Add this package to your Cargo.toml to use it in your project:
[dependencies] fast-distances = "0.1" Usage
To use one of the available distance or similarity metrics, import the respective module in your Rust code:
use distances::{cosine, euclidean, manhattan};
fn main() {
let vector1 = vec![1.0, 2.0, 3.0];
let vector2 = vec![4.0, 5.0, 6.0];
// Compute cosine similarity
let cosine_sim = cosine(&vector1, &vector2);
println!("Cosine Similarity: {}", cosine_sim);
// Compute Euclidean distance
let euclidean_dist = euclidean(&vector1, &vector2);
println!("Euclidean Distance: {}", euclidean_dist);
// Compute Manhattan distance
let manhattan_dist = manhattan(&vector1, &vector2);
println!("Manhattan Distance: {}", manhattan_dist);
}
Contributions are welcome!

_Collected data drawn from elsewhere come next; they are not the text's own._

(** ** What the metadata heal leaves behind *)

(** Child 2 is down.  Metadata: child 0 accuses child 1, which is healed.  Data: 0
    and 1 accuse child 2 only. *)
Definition stale_events : list sh_event :=
  let log0 := log3 [0; 0; 1] [0; 1; 0] in
  let log1 := log3 [0; 0; 1] [0; 0; 0] in
  map (pair 0%nat)
    [ok3; ok3;                                   (* metadata: lock *)
     found3 1024 log0; found3 1024 log1;         (* lookup *)
     fail3; ok3; ok3; ok3;                       (* getxattr, setattr, xattrop *)
     ok3; ok3;                                   (* unlock *)
     ok3; ok3; ok3;                              (* data: open, lock *)
     found3 1024 log0; found3 1024 log1;         (* fxattrop *)
     found3 1024 log0; found3 1024 log1;         (* fstat *)
     ok3; ok3; ok3].                             (* unlock, flush and setattr of the source *)

(** A self-heal of metadata and data hangs when the metadata has a sink and
    the data has none.  [afr_sh_data_sync_prepare] goes to the end without setting
    [active_sinks], which still counts the sinks of the metadata, and
    [afr_sh_data_close] waits for calls to them that its loop does not make: all
    calls are answered, the count is 2 and the completion has not been reported.
    The lookup that started the heal is not answered. *)
Theorem stale_sinks_hang :
  exists s, sh_run heal3 (env3 [true; true; false] true) (sys_of (afr_self_heal heal3 (env3 [true; true; false] true) false false)) stale_events = Some s /\
    sy_calls s = [] /\ hl_call_count (sy_local s) = 2 /\ hl_active_sinks (sy_local s) = 1 /\
    existsb is_algorithm (sy_log s) = false /\ completions (sy_log s) = 0%nat /\ SA_unwind ∉ sy_log s.
Proof.
  destruct (sh_run heal3 (env3 [true; true; false] true) (sys_of (afr_self_heal heal3 (env3 [true; true; false] true) false false)) stale_events) as [s|] eqn:E;
    [|vm_compute in E; discriminate].
  exists s. split; [done|]. vm_compute in E. injection E as <-. split_and!; try done.
  intros H%list_elem_of_In. simpl in H. by decompose [or] H.
Qed.

(** Children 0 and 1 accuse each other, and child 2, the favorite, is down. *)
Definition favor3 : heal_priv := mk_hp (hp_priv heal3) 2 true true "" 16 131072.

Definition favor_events : list sh_event :=
  map (pair 0%nat)
    [ok3; ok3; ok3;                              (* open, lock *)
     found3 1024 (log3 [0; 1; 0] [0; 0; 0]); found3 512 (log3 [1; 0; 0] [0; 0; 0]);  (* fxattrop *)
     found3 1024 ∅; found3 512 ∅].               (* fstat *)

(** A favorite child that is down resolves a split brain.  [afr_sh_data_fix]
    looks at the errno that is noted for the favorite child, which is 0 for a child
    that was never asked, and takes it for the source, with the size 0 that its
    buffer was allocated with.  The algorithm has nothing to copy and completes
    without a call, and the file is then truncated to nothing on both children
    that are up. *)
Theorem down_favorite_truncates :
  let he := env3 [true; true; false] false in
  exists s s' c, sh_run favor3 he (sys_of (afr_self_heal favor3 he false false)) favor_events = Some s /\
    sy_calls s = [SA_algorithm false c] /\ hc_source c = 2%nat /\ nth (hc_source c) (he_child_up he) false = false /\
    (exists done_, run sh_full c true [E_run 0 true; E_run 0 true] (heal_start sh_full c []) = Next done_ /\ h_ended (s_heal done_) = [true]) /\
    sh_run favor3 he s [(0%nat, ok3)] = Some s' /\
    sy_calls s' = [SA_wind CB_trim 0 0 (S_ftruncate 0); SA_wind CB_trim 1 1 (S_ftruncate 0)].
Proof. do 3 eexists. do 4 (split; [by vm_compute|]). split; [eexists; split; by vm_compute|]. split; by vm_compute. Qed.
Lemma dents_ok_insert root purge m ds d de i :
  ds !! d = None -> m !! d_inode de = Some i -> d_inode de ∉ purge -> d_inode de <> root ->
  is_Some (m !! d_parent de) -> dents_ok ∅ root purge m ds ->
  dents_ok ∅ root purge (alter (fun i => i_set_dentries (list_add d (i_dentries i)) i) (d_inode de) m)
    (<[d := de]> ds).
Proof.
  intros Hd Hi Hp Hroot Hpar [HX Hup Hdn Hpg Hrt]. unfold list_add. split; [done| | | |].
  - intros d' de' [[<- <-]|[Hne Hd']]%lookup_insert_Some.
    + rewrite lookup_alter_is_Some, lookup_alter_eq, Hi. split; [done|]. eexists; split; [done|]. left.
    + destruct (Hup _ _ Hd') as (? & j & Hj & ?). rewrite lookup_alter_is_Some. split; [done|].
      destruct (decide (d_inode de = d_inode de')) as [E|E].
      * rewrite E, lookup_alter_eq, Hj. eexists; split; [done|]. by right.
      * rewrite lookup_alter_ne by done. eauto.
  - intros a j [(<- & i0 & Hj & ->)|(Hne & Hj)]%lookup_alter_Some; destruct (Hdn _ _ Hj) as (Hnd & Hall).
    + simpl. split.
      * constructor; [|done]. intros (? & ? & _)%Hall. congruence.
      * intros d' [->|Hd']%elem_of_cons; [exists de; by rewrite lookup_insert_eq|].
        destruct (Hall _ Hd') as (de' & ? & ?). exists de'. rewrite lookup_insert_ne; [done|congruence].
    + split; [done|]. intros d' Hd'. destruct (Hall _ Hd') as (de' & ? & ?). exists de'.
      rewrite lookup_insert_ne; [done|congruence].
  - intros a j Ha [(<- & i0 & Hj & ->)|(Hne & Hj)]%lookup_alter_Some; [done|eauto].
  - intros r [(? & i0 & Hj & ->)|(Hne & Hj)]%lookup_alter_Some; [done|eauto].
Qed.
Definition set_requests (l : list wb_request) (f : wb_file) : wb_file :=
  mk_wb_file (wb_disabled f) (wb_disable_till f) (wb_window_conf f) (wb_window_current f) (wb_aggregate_current f)
    (wb_refcount f) (wb_op_ret f) (wb_op_errno f) l (wb_passive_requests f).
Definition set_passive (l : list wb_request) (f : wb_file) : wb_file :=
  mk_wb_file (wb_disabled f) (wb_disable_till f) (wb_window_conf f) (wb_window_current f) (wb_aggregate_current f)
    (wb_refcount f) (wb_op_ret f) (wb_op_errno f) (wb_requests f) l.
Definition set_window (n : Z) (f : wb_file) : wb_file :=
  mk_wb_file (wb_disabled f) (wb_disable_till f) (wb_window_conf f) n (wb_aggregate_current f)
    (wb_refcount f) (wb_op_ret f) (wb_op_errno f) (wb_requests f) (wb_passive_requests f).
Definition set_aggregate (n : Z) (f : wb_file) : wb_file :=
  mk_wb_file (wb_disabled f) (wb_disable_till f) (wb_window_conf f) (wb_window_current f) n
    (wb_refcount f) (wb_op_ret f) (wb_op_errno f) (wb_requests f) (wb_passive_requests f).
Definition set_error (op_ret op_errno : Z) (f : wb_file) : wb_file :=
  mk_wb_file (wb_disabled f) (wb_disable_till f) (wb_window_conf f) (wb_window_current f) (wb_aggregate_current f)
    (wb_refcount f) op_ret op_errno (wb_requests f) (wb_passive_requests f).
Definition set_disable_till (n : Z) (f : wb_file) : wb_file :=
  mk_wb_file (wb_disabled f) n (wb_window_conf f) (wb_window_current f) (wb_aggregate_current f)
    (wb_refcount f) (wb_op_ret f) (wb_op_errno f) (wb_requests f) (wb_passive_requests f).
Definition set_file_refcount (n : Z) (f : wb_file) : wb_file :=
  mk_wb_file (wb_disabled f) (wb_disable_till f) (wb_window_conf f) (wb_window_current f) (wb_aggregate_current f)
    n (wb_op_ret f) (wb_op_errno f) (wb_requests f) (wb_passive_requests f).

(** ** Requests *)

(** [request->stub && request->stub->fop == GF_FOP_WRITE]. *)
Definition is_write (r : wb_request) : bool :=
  match rq_stub r with Some s => bool_decide (st_fop s = GF_FOP_WRITE) | None => false end.

(** [request->stub->args.writev.off], where the stub is that of a write. *)
Definition rq_off (r : wb_request) : Z := match rq_stub r with Some s => st_off s | None => 0 end.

If you'd like to contribute a new metric or improve an existing one, feel free to open an issue or a pull request.
This project is licensed under the MIT License - see the LICENSE file for details.
This package draws from many well-established distance and similarity metrics commonly used in data analysis, machine learning, and information retrieval.